Mitchell adds that technology has always relied on military clientele to act as a crucible for, and accelerant of, new innovation. “Military use has long been a staple of technological development,” she says. “Massively destructive outcomes are fully predictable based on history and how the tech marketplace works.” (Scale AI declined to comment. The Defense Department did not respond to Fast Company‘s request for comment.)

That level of destruction could be catastrophic, argues David Krueger, assistant professor at the University of Montreal, studying AI safety and risk. “I think it’s likely to lead to the end of humanity, to human extinction,” he says, speaking generally about the use of AI for military purposes, calling the military use of AI “one of the most obvious ways in which AI poses an existential risk to humanity.” 

Krueger says that AI is being used in many areas to hand off human control and outsource it to AI systems. “I think this is a risk in every domain, and I think in the military, it’s particularly concerning, and something which will require international collaboration to avoid getting out of hand and risking human extinction.” Scale AI has said that the Thunderforge program will operate with human oversight, and Noah Sylvia, a research analyst at the Royal United Services Institute (RUSI), points out that “as AI functions go, I would say it is not as controversial as a lot of other ones, because this is what you could term an enterprise function.”

Scale AI is far from the only company to ink a deal with the U.S. military to leverage the power of AI to support such activities. A number of companies have also agreed terms to provide their AI technology for military purposes. “I think part of the reaction is because they started out in a very civilian-oriented company, and over the past few months, especially, we’ve seen all of these civilian companies suddenly turn towards defense more,” says Sylvia. Indeed, the press release by the Defense Innovation Unit announcing Scale AI’s deal for Thunderforge points out the same program will also include Anduril’s Lattice software platform and state of the art LLMs enabled by Microsoft.

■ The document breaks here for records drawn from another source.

Definition trampoline_at (va : Z) : Z := va + PAGE_SIZE - Z.of_nat (length sigreturn_stub).

(** The place of the stack. *)
Lemma stack_region (vmas : list vm_area) : vmas_ok vmas -> (forall v, v ∈ vmas -> va_end v <= USER_TOP /\ (PAGE_SIZE | va_end v)) ->
  (exists a, VMA_SEARCH_BASE <= a /\ a + PAGE_SIZE <= USER_TOP /\ clear_of a PAGE_SIZE vmas) ->
  exists va, find_free_vma_region vmas 4096 = Some va /\ 0 <= va /\ (PAGE_SIZE | va) /\ va + PAGE_SIZE <= USER_TOP /\ clear_of va PAGE_SIZE vmas.
Proof.
  intros Hok He (a & Ha & Hat & Hcl). unfold find_free_vma_region. rewrite PAGE_SIZE_val in *. unfold VMA_SEARCH_BASE, USER_TOP in *.
  destruct (find_free_loop_spec (length vmas) 0x10000000 4096 vmas 0x4000000000) as (va & E & Hr & Hc & Hor & Hmin); try done; try lia.
  { intros v Hv. apply (He v Hv). }
  { unfold ahead. apply length_filter. }
  exists va. split_and!; [done | lia | | | done].
  - destruct Hor as [-> | (v & Hv & ->)]; [by exists 0x10000 | rewrite <- PAGE_SIZE_val; apply (He v Hv)].
  - specialize (Hmin a ltac:(lia) Hcl). lia.
Qed.

(** The page at [pg] has the trampoline in its last bytes. *)
Definition holds_stub (m : gmap Z Z) (pg : Z) : Prop :=
  forall (j : nat) c, sigreturn_stub !! j = Some c -> load_byte (trampoline_at pg + Z.of_nat j) m = Some (Z.land c 255).

Lemma store_stub m pg : (PAGE_SIZE | pg) -> 0 < pg -> pg + PAGE_SIZE <= 2 ^ 64 -> 0 < Z.of_nat (length sigreturn_stub) <= PAGE_SIZE ->
  (forall j, 0 <= j < 512 -> is_Some (m !! word pg j)) ->
  exists m', store_bytes (pg ⊞ 4096 ⊟ Z.of_nat (length sigreturn_stub)) sigreturn_stub m = Some m' /\ holds_stub m' pg /\
    forall x, ~ pg <= x < pg + PAGE_SIZE -> m' !! x = m !! x.
Proof.
  intros [q Eq] H0 He Hs Hm. unfold holds_stub, trampoline_at. rewrite PAGE_SIZE_val in *.
  replace (pg ⊞ 4096 ⊟ Z.of_nat (length sigreturn_stub)) with (pg + 4096 - Z.of_nat (length sigreturn_stub))
    by (unfold u64; rewrite Zminus_mod_idemp_l, Z.mod_small by lia; reflexivity).
  set (s := Z.of_nat (length sigreturn_stub)) in *.
  assert (Hw : forall b, pg + 4096 - s <= b < pg + 4096 - s + s -> exists j, 0 <= j < 512 /\ b - b mod 8 = word pg j).
  { intros b Hb. exists ((b - pg) / 8). unfold word. split; dlia. }
  destruct (store_bytes_spec sigreturn_stub (pg + 4096 - s) m) as (m' & E & Hb & Hx).
  { intros x Hx. destruct (Hw x Hx) as (j & Hj & ->). by apply Hm. }
  exists m'. split_and!; [done | |].
  - intros j c Hc. rewrite Hb. replace (Z.to_nat _) with j by lia. rewrite Hc. by destruct (Z.leb_spec (pg + 4096 - s) (pg + 4096 - s + Z.of_nat j)); [| lia].
  - intros x Hne. apply Hx. intros b Hb'. destruct (Hw b Hb') as (j & Hj & ->). intros ->. apply Hne. unfold word. lia.
Qed.

Lemma fresh_apart T mm T' p n c : fresh_tables T mm T' -> mm !! p = Some (n, c) -> (forall x q, T !! x = Some q -> q <> p) ->
  forall q x, T' !! x = Some q -> q <> p.
Proof. intros Hf Hp Hne q x Hq ->. destruct (Hf x p Hq) as [Hq' | Hq']; [by eapply Hne | congruence]. Qed.
(** The thread was dead when the pass started. *)
Definition dead (x : Z) : bool := match threads k0 !! x with Some t => zombie (t_status t) | None => false end.

Definition fds_of (x : Z) : list Z := match threads k0 !! x with Some t => t_fdt t | None => [] end.
Definition objects_of (x : Z) : list Z := match threads k0 !! x with Some t => thread_objects k0 (T x) x t | None => [] end.
Definition freed_of (x : Z) : list Z := match threads k0 !! x with Some t => freed_objects k0 (T x) x t | None => [] end.

Definition reapable (x : Z) : Prop := forall t, threads k0 !! x = Some t -> length (t_fdt t) = NR_FD /\ pgd_ok k0 (T x) t.

(** What is freed for the threads [zs], in order, and the files after that. *)
Fixpoint freed_list (zs : list Z) (fs : gmap Z file) : option (list Z * gmap Z file) :=
  match zs with
  | [] => Some ([], fs)
  | z :: zs =>
      '(l, fs) ← close_list (fds_of z) fs;
      '(l', fs) ← freed_list zs fs;
      Some (l ++ freed_of z ++ l', fs)
  end.

Lemma closable_app a b fs l fs1 : closable (a ++ b) fs -> close_list a fs = Some (l, fs1) -> closable a fs /\ closable b fs1.
Proof.
  intros Hc E. assert (Ha : closable a fs).
  { intros f Hf Hf0. destruct (Hc f) as (fl & Efl & Hb); [set_solver | done |]. rewrite cnt_app in Hb. pose proof (cnt_nonneg f b). exists fl. split; [done | lia]. }
  split; [done |]. destruct (close_list_spec a fs Ha) as (l' & fs' & E' & Hfs & _). rewrite E in E'. injection E' as <- <-.
  intros f Hf Hf0. destruct (Hc f) as (fl & Efl & Hb); [set_solver | done |]. rewrite cnt_app in Hb. pose proof (cnt_nonneg f a). rewrite Hfs, Efl. cbn. unfold closed_file.
  apply cnt_elem in Hf. case_decide as Hd.
  - destruct (Z.leb_spec (ref_count fl) (cnt f a)); [lia |]. eexists. split; [done |]. cbn. lia.
  - exists fl. split; [done |]. lia.
Qed.

Lemma close_list_app a b fs l fs1 : close_list a fs = Some (l, fs1) -> close_list (a ++ b) fs = ('(l', fs2) ← close_list b fs1; Some (l ++ l', fs2)).
Proof.
  revert fs l. induction a as [| f a IH]; intros fs l; cbn [close_list app].
  - intros [= <- <-]. by destruct (close_list b fs) as [[] |].
  - destruct (f =? 0); [apply IH |]. destruct (fs !! f) as [fl |]; [| done]. cbn [mbind option_bind]. destruct (1 <? ref_count fl); [apply IH |].
    destruct (close_list a (delete f fs)) as [[l1 fs'] |] eqn:E; [| done]. cbn. intros [= <- <-]. rewrite (IH _ _ E). by destruct (close_list b fs') as [[] |].
Qed.
(* ===== verification/Sbi.v ===== *)
(** * Calls of the firmware: [lib/sbi.c]

    [sbi_ecall] puts its arguments into the registers [a0] to [a7] and traps; what
    the firmware answers is the class [Firmware]. *)

From S2P Require Import Prelude.

Definition SBI_EXT_BASE : Z := 0x10.

Inductive sbi_ext_base_fid :=
  SBI_EXT_BASE_GET_SPEC_VERSION | SBI_EXT_BASE_GET_IMP_ID | SBI_EXT_BASE_GET_IMP_VERSION | SBI_EXT_BASE_PROBE_EXT |
  SBI_EXT_BASE_GET_MVENDORID | SBI_EXT_BASE_GET_MARCHID | SBI_EXT_BASE_GET_MIMPID.

(** The value of the C [enum]. *)
Definition fid_value (f : sbi_ext_base_fid) : Z :=
  match f with
  | SBI_EXT_BASE_GET_SPEC_VERSION => 0 | SBI_EXT_BASE_GET_IMP_ID => 1 | SBI_EXT_BASE_GET_IMP_VERSION => 2
  | SBI_EXT_BASE_PROBE_EXT => 3 | SBI_EXT_BASE_GET_MVENDORID => 4 | SBI_EXT_BASE_GET_MARCHID => 5 | SBI_EXT_BASE_GET_MIMPID => 6
  end.

(** The registers [a0] to [a7] at the [ecall]. *)
Record ecall_regs := EcallRegs { e_a0 : Z; e_a1 : Z; e_a2 : Z; e_a3 : Z; e_a4 : Z; e_a5 : Z; e_a6 : Z; e_a7 : Z }.

(** The new [a0] and [a1]. *)
Class Firmware (D : Type) := { ecall : ecall_regs -> D -> Z * Z * D }.

Record sbiret := Sbiret { error : Z; value : Z }.

Section Sbi.
Context {D : Type} {FW : Firmware D}.

Definition sbi_ecall (ext fid arg0 arg1 arg2 arg3 arg4 arg5 : Z) (d : D) : sbiret * D :=
  let '(a0, a1, d) := ecall (EcallRegs arg0 arg1 arg2 arg3 arg4 arg5 (u64 fid) (u64 ext)) d in (Sbiret a0 a1, d).

Definition base_call (fid : sbi_ext_base_fid) (arg0 : Z) (d : D) : Z * D :=
  let '(ret, d) := sbi_ecall SBI_EXT_BASE (fid_value fid) arg0 0 0 0 0 0 d in (value ret, d).

Definition sbi_get_spec_version : D -> Z * D := base_call SBI_EXT_BASE_GET_SPEC_VERSION 0.
Definition sbi_probe_extension (extid : Z) : D -> Z * D := base_call SBI_EXT_BASE_PROBE_EXT (u64 extid).
Definition sbi_get_impl_id : D -> Z * D := base_call SBI_EXT_BASE_GET_IMP_ID 0.
Definition sbi_get_impl_version : D -> Z * D := base_call SBI_EXT_BASE_GET_IMP_VERSION 0.

(** The legacy extension 0. *)
Definition sbi_set_timer (stime_value : Z) (d : D) : D := snd (sbi_ecall 0x0 0 stime_value 0 0 0 0 0 d).

End Sbi.
Definition change_dir (path : list Z) (m : machine) : option machine :=
  '(_, k) ← chdir_path path (m_kernel m); Some (set_kernel k m).
Definition open_descriptor (path : list Z) (flags : Z) (m : machine) : option (Z * machine) :=
  '(fd, k) ← open_path path flags (m_kernel m); Some (fd, set_kernel k m).
Definition close_descriptor (fd : Z) (m : machine) : option machine :=
  '(_, k) ← sys_close fd (m_kernel m); Some (set_kernel k m).

(** [char buf[100]], cleared, after a read of [n] bytes. *)
Definition read_buf (fd n : Z) (m : machine) : option (list Z * machine) :=
  '(_, bs, k, d) ← read_fd fd n (m_kernel m) (m_dev m);
  Some (bs ++ replicate (100 - length bs) 0, set_dev d (set_kernel k m)).

(** [res == 0 && target == rootfs->root] *)
Definition is_root (node : option Z) (m : machine) : option bool :=
  match node with
  | None => Some false
  | Some n => root ← root_vnode (k_vfs (m_kernel m)); Some (n =? root)
  end.

Definition say_if (b : bool) (s : string) (m : machine) : option machine := if b then say_line s m else Some m.

(** Its steps 2 to 4: relative paths, the special components, descriptors. *)
Definition vfs_test_paths (m : machine) : option machine :=
  m ← make_dir (chars "/dir1") m;
  m ← change_dir (chars "/dir1") m;
  m ← say_line "2. mkdir /dir1 and chdir to /dir1" m;
  '(res, a, m) ← open_file (chars "relative_file") O_CREAT m;
  m ← (if res =? 0 then
         m ← write_text a "Relative Path Success" m; m ← close_file a m;
         say_line "   Success: Created 'relative_file' inside /dir1 using relative path" m
       else say_line "   Fail: Could not create 'relative_file' using relative path" m);
  '(target, m) ← find_node (chars ".") m;
  m ← say_if (match target with Some _ => true | None => false end) "3. Lookup '.' success" m;
  '(target, m) ← find_node (chars "..") m;
  b ← is_root target m;
  m ← say_if b "   Lookup '..' resolved to root success" m;
  m ← change_dir (chars "/") m;
  '(res, a, m) ← open_file (chars "dir1/../test_file") 0 m;
  m ← (if res =? 0 then m ← say_line "   Lookup 'dir1/../test_file' success" m; close_file a m else Some m);
  '(fd, m) ← open_descriptor (chars "/test_file") 0 m;
  if 0 <=? fd then
    '(buf, m) ← read_buf fd 10 m;
    m ← say (chars "4. sys_open and sys_read success: '%s'" ++ CRLF) [Str (Some buf)] m;
    close_descriptor fd m
  else say_line "4. sys_open failed" m.

(** Its steps 5 and 6: a mount and the ram disk. *)
Definition vfs_test_mounts (m : machine) : option machine :=
  m ← make_dir (chars "/mnt") m;
  m ← mount_fs (chars "/mnt") (chars "tmpfs") m;
  m ← change_dir (chars "/mnt") m;
  '(target, m) ← find_node (chars "..") m;
  b ← is_root target m;
  m ← say_if b "5. Mounted tmpfs at /mnt, '..' from /mnt correctly resolved to root" m;
  m ← say_line "6. Testing /ramfs (Basic Exercise 4)" m;
  '(fd, m) ← open_descriptor (chars "/ramfs/hello.txt") 0 m;
  m ← (if 0 <=? fd then
         '(buf, m) ← read_buf fd 12 m;
         m ← say (chars "   Read /ramfs/hello.txt: '%s'" ++ CRLF) [Str (Some buf)] m;
         close_descriptor fd m
       else say_line "   Could not open /ramfs/hello.txt (might not exist in cpio, but that's okay if lookup works)" m);
  '(fd, m) ← open_descriptor (chars "/ramfs/test_write") O_CREAT m;
  m ← (if 0 <=? fd then
         m ← say_line "   Fail: Should not be able to create file in /ramfs" m; close_descriptor fd m
       else say_line "   Success: Create file in /ramfs failed as expected" m);
  say_line "--- VFS Exercise 3 Test End ---" m.

Definition vfs_test (m : machine) : option machine :=
  m ← say_line "--- VFS Exercise 3 Test Start ---" m;
  '(res, a, m) ← open_file (chars "/test_file") O_CREAT m;
  if negb (res =? 0) then say_line "vfs_open failed" m else
  m ← write_text a "Hello VFS!" m;
  m ← close_file a m;
  m ← say_line "1. Created and wrote to /test_file" m;
  m ← vfs_test_paths m;
  vfs_test_mounts m.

“I struggle to see a way out of it,” says Hugging Face’s Mitchell. Even if individual countries or companies were to decide to step aside from using AI for military purposes, or to decline to provide support to countries that are seeking military AI—as Hugging Face has refused to do in the past—others would likely step into the breach. “We need some ability to coordinate to prevent actors from building AI systems,” says the University of Montreal’s Krueger. “I think that should be—in fact—the number-one priority in foreign policy for every country at this point because it’s an incredibly important issue, and it’s going to be difficult to address it.”

Developing cross-country guidelines for how to consider the use of AI in military environments will be vital in the future, says Mitchell. She suggests a multipoint plan that includes keeping AI systems within strict operational boundaries, making it impossible for systems to autonomously deploy weapons, introducing safety mechanisms, and advancing what’s deemed state of the art in input data analysis and output evaluation to gain a deeper understanding into what systems can and cannot do.

She also has two simpler suggestions. “Do not deploy technology whose actions you cannot reasonably foresee,” she says. And secondly: “Do not fully cede human control.”